• _WHAT THE TASK REQUIRES_: Give back all of the data exactly. Leave nothing out.

• _TASK INPUT_:
(* ===== verification/AliasStore.v ===== *)
(** * The store of the alias index: backends/alias_store.go

    The tables of the SQLite database are maps from their primary keys. A statement may
    fail, and then changes nothing; a transaction changes the tables when it commits, or
    not at all. The time and the failures are functions of a clock that ticks at every
    statement. The methods are modelled one call at a time: no other goroutine's statements
    come between those of a call. *)
From stdpp Require Import sorting.
From S2P Require Import Prelude GoStd Shared Envelope Tenant EmailAddress.

Definition defaultAliasIndexTTL : Z := (180 * 24 * 60 * minute)%Z.
Definition defaultAliasIndexMaxRows : Z := 100000.
Definition defaultAliasIndexPurge : Z := (60 * minute)%Z.
Definition aliasIndexUIDLBatchSize : nat := Z.to_nat 2000.
Definition aliasIndexSeenMessageBatchSize : nat := Z.to_nat 2000.

Record IMAPCursor := mkIMAPCursor {
  ic_Mailbox : bytes; Folder : bytes; UIDValidity : Z; LastUID : Z; BaselineDone : bool
}.
(** [CreatedAt] is the Unix time; [None] is the zero time. *)
Record AliasThread := mkAliasThread {
  MessageID : bytes; ReplyAs : bytes; OrigFrom : bytes; at_TenantID : bytes; CreatedAt : option Z
}.
Record AliasStoreConfig := mkAliasStoreConfig { DBPath : bytes; TTL : Z; MaxRows : Z; PurgeInterval : Z }.

(** ** The tables *)
Record thread_row := mkRow { reply_as : bytes; orig_from : bytes; tenant_id : bytes; created_at : Z }.
Record database := mkDatabase {
  alias_threads : gmap bytes thread_row;
  alias_index_uidl : gmap (bytes * bytes) Z;
  alias_index_state : gmap bytes bytes;
  alias_index_imap_cursor : gmap (bytes * bytes) (Z * Z * bool);
  alias_index_seen_message : gmap (bytes * bytes) Z
}.
Definition empty_database : database := mkDatabase ∅ ∅ ∅ ∅ ∅.

Inductive store_error : Type :=
| se_path_required
| se_not_open
| se_empty_message_id
| se_addresses_required
| se_sql (m : bytes).
#[export] Instance store_error_eq_dec : EqDecision store_error.
Proof. solve_decision. Defined.

(** The text of an error of the store. *)
Definition store_err_text (e : store_error) : bytes :=
  match e with
  | se_path_required => bs "alias_db_path is required"
  | se_not_open => bs "alias store not open"
  | se_empty_message_id => bs "empty message_id"
  | se_addresses_required => bs "reply_as and orig_from are required"
  | se_sql m => m
  end.

(** The nil store or the nil handle, an open handle, and one that was closed. *)
Inductive db_handle : Type := db_nil | db_open | db_closed.
#[export] Instance db_handle_eq_dec : EqDecision db_handle.
Proof. solve_decision. Defined.
Record AliasStore := mkAliasStore { db : db_handle; config : AliasStoreConfig; data : database; sql_now : nat }.

(** The database: whether the statement at a moment fails, the time in nanoseconds, and the order in
    which ORDER BY lists the rows of one creation time. *)
Class SQL := {
  sql_fails : nat → option bytes;
  nanotime : nat → Z;
  order_by_created_at : nat → list (bytes * thread_row) → list (bytes * thread_row)
}.
Class SQLLaws `{SQL} : Prop := {
  order_permutes t l : order_by_created_at t l ≡ₚ l;
  order_sorts t l : Sorted (λ x y, (created_at (x.2) ≤ created_at (y.2))%Z) (order_by_created_at t l)
}.

Abbreviation Store := (M AliasStore store_error).

Definition set_data (d : database) (s : AliasStore) : AliasStore := mkAliasStore (db s) (config s) d (sql_now s).
Definition set_threads (v : gmap bytes thread_row) (d : database) : database :=
  mkDatabase v (alias_index_uidl d) (alias_index_state d) (alias_index_imap_cursor d) (alias_index_seen_message d).
Definition set_uidl (v : gmap (bytes * bytes) Z) (d : database) : database :=
  mkDatabase (alias_threads d) v (alias_index_state d) (alias_index_imap_cursor d) (alias_index_seen_message d).
Definition set_index_state (v : gmap bytes bytes) (d : database) : database :=
  mkDatabase (alias_threads d) (alias_index_uidl d) v (alias_index_imap_cursor d) (alias_index_seen_message d).
Definition set_cursors (v : gmap (bytes * bytes) (Z * Z * bool)) (d : database) : database :=
  mkDatabase (alias_threads d) (alias_index_uidl d) (alias_index_state d) v (alias_index_seen_message d).
Definition set_seen (v : gmap (bytes * bytes) Z) (d : database) : database :=
  mkDatabase (alias_threads d) (alias_index_uidl d) (alias_index_state d) (alias_index_imap_cursor d) v.

Section Store.
Context {U : Unicode} {Q : SQL} {Du : Durations}.

(** A point at which the database may fail. *)
Definition statement : Store nat := λ s,
  let s' := mkAliasStore (db s) (config s) (data s) (S (sql_now s)) in
  match db s, sql_fails (sql_now s) with
  | db_nil, _ => (Panic, s)
  | db_closed, _ => (Err (se_sql (bs "sql: database is closed")), s')
  | db_open, Some m => (Err (se_sql m), s')
  | db_open, None => (Ok (sql_now s), s')
  end.
Definition Exec (f : database → database) : Store unit :=
  statement;; modify (λ s, set_data (f (data s)) s).
Definition QueryRow {A} (f : database → A) : Store A := statement;; gets (λ s, f (data s)).
Definition Now : Store Z := gets (λ s, (nanotime (sql_now s) / second)%Z).

Definition is_open : Store unit :=
  h ← gets db; if decide (h = db_nil) then fail se_not_open else mret tt.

• _OUTPUT_:
(* ===== verification/AliasStore.v ===== *)
(** * The store of the alias index: backends/alias_store.go

    The tables of the SQLite database are maps from their primary keys. A statement may
    fail, and then changes nothing; a transaction changes the tables when it commits, or
    not at all. The time and the failures are functions of a clock that ticks at every
    statement. The methods are modelled one call at a time: no other goroutine's statements
    come between those of a call. *)
From stdpp Require Import sorting.
From S2P Require Import Prelude GoStd Shared Envelope Tenant EmailAddress.

Definition defaultAliasIndexTTL : Z := (180 * 24 * 60 * minute)%Z.
Definition defaultAliasIndexMaxRows : Z := 100000.
Definition defaultAliasIndexPurge : Z := (60 * minute)%Z.
Definition aliasIndexUIDLBatchSize : nat := Z.to_nat 2000.
Definition aliasIndexSeenMessageBatchSize : nat := Z.to_nat 2000.

Record IMAPCursor := mkIMAPCursor {
  ic_Mailbox : bytes; Folder : bytes; UIDValidity : Z; LastUID : Z; BaselineDone : bool
}.
(** [CreatedAt] is the Unix time; [None] is the zero time. *)
Record AliasThread := mkAliasThread {
  MessageID : bytes; ReplyAs : bytes; OrigFrom : bytes; at_TenantID : bytes; CreatedAt : option Z
}.
Record AliasStoreConfig := mkAliasStoreConfig { DBPath : bytes; TTL : Z; MaxRows : Z; PurgeInterval : Z }.

(** ** The tables *)
Record thread_row := mkRow { reply_as : bytes; orig_from : bytes; tenant_id : bytes; created_at : Z }.
Record database := mkDatabase {
  alias_threads : gmap bytes thread_row;
  alias_index_uidl : gmap (bytes * bytes) Z;
  alias_index_state : gmap bytes bytes;
  alias_index_imap_cursor : gmap (bytes * bytes) (Z * Z * bool);
  alias_index_seen_message : gmap (bytes * bytes) Z
}.
Definition empty_database : database := mkDatabase ∅ ∅ ∅ ∅ ∅.

Inductive store_error : Type :=
| se_path_required
| se_not_open
| se_empty_message_id
| se_addresses_required
| se_sql (m : bytes).
#[export] Instance store_error_eq_dec : EqDecision store_error.
Proof. solve_decision. Defined.

(** The text of an error of the store. *)
Definition store_err_text (e : store_error) : bytes :=
  match e with
  | se_path_required => bs "alias_db_path is required"
  | se_not_open => bs "alias store not open"
  | se_empty_message_id => bs "empty message_id"
  | se_addresses_required => bs "reply_as and orig_from are required"
  | se_sql m => m
  end.

(** The nil store or the nil handle, an open handle, and one that was closed. *)
Inductive db_handle : Type := db_nil | db_open | db_closed.
#[export] Instance db_handle_eq_dec : EqDecision db_handle.
Proof. solve_decision. Defined.
Record AliasStore := mkAliasStore { db : db_handle; config : AliasStoreConfig; data : database; sql_now : nat }.

(** The database: whether the statement at a moment fails, the time in nanoseconds, and the order in
    which ORDER BY lists the rows of one creation time. *)
Class SQL := {
  sql_fails : nat → option bytes;
  nanotime : nat → Z;
  order_by_created_at : nat → list (bytes * thread_row) → list (bytes * thread_row)
}.
Class SQLLaws `{SQL} : Prop := {
  order_permutes t l : order_by_created_at t l ≡ₚ l;
  order_sorts t l : Sorted (λ x y, (created_at (x.2) ≤ created_at (y.2))%Z) (order_by_created_at t l)
}.

Abbreviation Store := (M AliasStore store_error).

Definition set_data (d : database) (s : AliasStore) : AliasStore := mkAliasStore (db s) (config s) d (sql_now s).
Definition set_threads (v : gmap bytes thread_row) (d : database) : database :=
  mkDatabase v (alias_index_uidl d) (alias_index_state d) (alias_index_imap_cursor d) (alias_index_seen_message d).
Definition set_uidl (v : gmap (bytes * bytes) Z) (d : database) : database :=
  mkDatabase (alias_threads d) v (alias_index_state d) (alias_index_imap_cursor d) (alias_index_seen_message d).
Definition set_index_state (v : gmap bytes bytes) (d : database) : database :=
  mkDatabase (alias_threads d) (alias_index_uidl d) v (alias_index_imap_cursor d) (alias_index_seen_message d).
Definition set_cursors (v : gmap (bytes * bytes) (Z * Z * bool)) (d : database) : database :=
  mkDatabase (alias_threads d) (alias_index_uidl d) (alias_index_state d) v (alias_index_seen_message d).
Definition set_seen (v : gmap (bytes * bytes) Z) (d : database) : database :=
  mkDatabase (alias_threads d) (alias_index_uidl d) (alias_index_state d) (alias_index_imap_cursor d) v.

Section Store.
Context {U : Unicode} {Q : SQL} {Du : Durations}.

(** A point at which the database may fail. *)
Definition statement : Store nat := λ s,
  let s' := mkAliasStore (db s) (config s) (data s) (S (sql_now s)) in
  match db s, sql_fails (sql_now s) with
  | db_nil, _ => (Panic, s)
  | db_closed, _ => (Err (se_sql (bs "sql: database is closed")), s')
  | db_open, Some m => (Err (se_sql m), s')
  | db_open, None => (Ok (sql_now s), s')
  end.
Definition Exec (f : database → database) : Store unit :=
  statement;; modify (λ s, set_data (f (data s)) s).
Definition QueryRow {A} (f : database → A) : Store A := statement;; gets (λ s, f (data s)).
Definition Now : Store Z := gets (λ s, (nanotime (sql_now s) / second)%Z).

Definition is_open : Store unit :=
  h ← gets db; if decide (h = db_nil) then fail se_not_open else mret tt.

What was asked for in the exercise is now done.